Treatment and prevention
The primary goal of treating affected communities is to eliminate microfilariae from the blood of infected individuals in order to interrupt transmission of infection by mosquitoes. Studies have shown that > 5 years of MDA with preventive chemotherapy reduces microfilariae from the bloodstream and prevents the spread of microfilariae to mosquitoes. Preventive chemotherapy involves a combined dose of two medicines given annually to an entire at-risk population as follows: albendazole (400 mg) plus ivermectin (150–200 μg/kg) or diethylcarbamazine citrate (DEC) (6 mg/kg). MDA with albendazole (400 mg) alone should be given preferably twice per year to stop the spread of lymphatic filariasis in areas where Loa loa is present.

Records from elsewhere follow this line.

Lemma private_is_encrypted_witness : ∃ r, private_payment 20 a_context secret r.
Proof.
  eexists. refine (private_is_encrypted 20 a_context nowhere [(AddressChange (addr 8), None); (AmountChange "20", None); (TogglePrivate, None); (MessageChange "hi", None)] secret _ _ _ _).
  - do 4 (eapply session_cons; [reflexivity|reflexivity|]). constructor.
  - reflexivity.
  - reflexivity.
Defined.

Lemma private_without_message_witness : (send 20 a_context (togglePrivate filled)).1.2 = Rejected (TypeError "opReturnMsg.substring is not a function").
Proof.
  rewrite (proj1 (private_without_message 20 a_context (togglePrivate filled) eq_refl eq_refl eq_refl eq_refl eq_refl eq_refl)). reflexivity.
Defined.

Local Definition with_amount : string := String.append (addr 8) "?amount=20".
Lemma amount_checked_in_old_currency_witness :
  s_sendBchAmountError (handleAddressChange a_context with_amount (handleSelectedCurrencyChange "USD" initial)) = shouldRejectAmountInput "20" "USD" "2" "60".
Proof.
  refine (proj2 (proj2 (proj2 (amount_checked_in_old_currency a_context with_amount "20" (handleSelectedCurrencyChange "USD" initial) _)))). vm_compute. reflexivity.
Defined.

Local Definition airdropping : sendState := toggleOneToMany (on_load (mkLocation None None (Some "x"%string) (Some "ab"%string) None) initial).1.
Local Definition paying : sendState := handleBchAmountChange a_context "20" (handleAddressChange a_context (addr 8) airdropping).
Lemma airdrop_mark_stays_witness : s_airdropFlag (send 20 a_context paying).1.1 = true.
Proof.
  refine (proj1 (airdrop_mark_stays 20 a_context paying _ _ _ (Send.link_of "ab") eq_refl eq_refl _ _)).
  - reflexivity.
  - vm_compute. reflexivity.
Defined.

Lemma accepted_form_sends_witness : ∃ n v y, 550 <= n ∧ Qle (inject_Z n * ten (-2))%Q (inject_Z 60) ∧ Amounts.parseXecSendValue false (Some "20"%string) None = Ok v ∧
    Amounts.fromXecToSatoshis v Currency.cashDecimals = Some y ∧ bn_is y (inject_Z n).
Proof.
  refine (proj2 (proj2 (accepted_form_sends 20 a_context (addr 8) "20" initial (inject_Z 60) eq_refl eq_refl eq_refl eq_refl eq_refl _ _ _ _ _ _ _))).
  - vm_compute. reflexivity.
  - discriminate.
  - discriminate.
  - exact (bn_of_string_int 60).
  - intros d Hd. vm_compute in Hd. injection Hd as <-. vm_compute. reflexivity.
  - vm_compute. reflexivity.
  - vm_compute. reflexivity.
Defined.

End Examples.
End SendFormLaws.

All people with filariasis who have microfilaraemia or a positive antigen test should receive antifilarial drug treatment to eliminate microfilariae. Unfortunately, the medicines available have limited effect on adult worms. Infected patients can be treated with one of the following regimens:
- a single dose of a combination of albendazole (400 mg) with ivermectin (150–200 μg/kg) in areas where onchocerciasis is co-endemic; in areas where onchocerciasis is non co-endemic, either
- a single dose of a combination albendazole (400 mg) plus diethylcarbamazine (6 mg/kg) or
- DEC (6 mg/kg) alone for 12 days.
Managing morbidity and preventing disability
Management of morbidity and disability prevention (MMDP) in lymphatic filariasis require a broad strategy involving both secondary and tertiary prevention. Secondary prevention includes simple hygiene measures, such as basic skin care and exercise, to prevent ADL and progression of lymphoedema to elephantiasis. For management of hydrocoele, surgery may be appropriate. Tertiary prevention includes psychological and socioeconomic support for people with disabling conditions to ensure that they have equal access to rehabilitation services and opportunities for health, education and income. Activities beyond medical care and rehabilitation include promoting positive attitudes towards people with disabilities, preventing the causes of disabilities, providing education and training, supporting local initiatives, and supporting micro- and macro-income-generating schemes. The activities can also include education of families and communities to help patients with lymphatic filariasis to fulfil their roles in society. Thus, vocational training and appropriate psychological support may be necessary to overcome the depression and economic loss associated with the disease. MMDP must be continued in endemic communities after MDA has stopped and after validation, as chronically affected patients are likely to remain in these communities.
Avoidance of mosquito bites through personal protection measures or community-level vector control and participation in MDA is the best option to prevent lymphatic filariasis.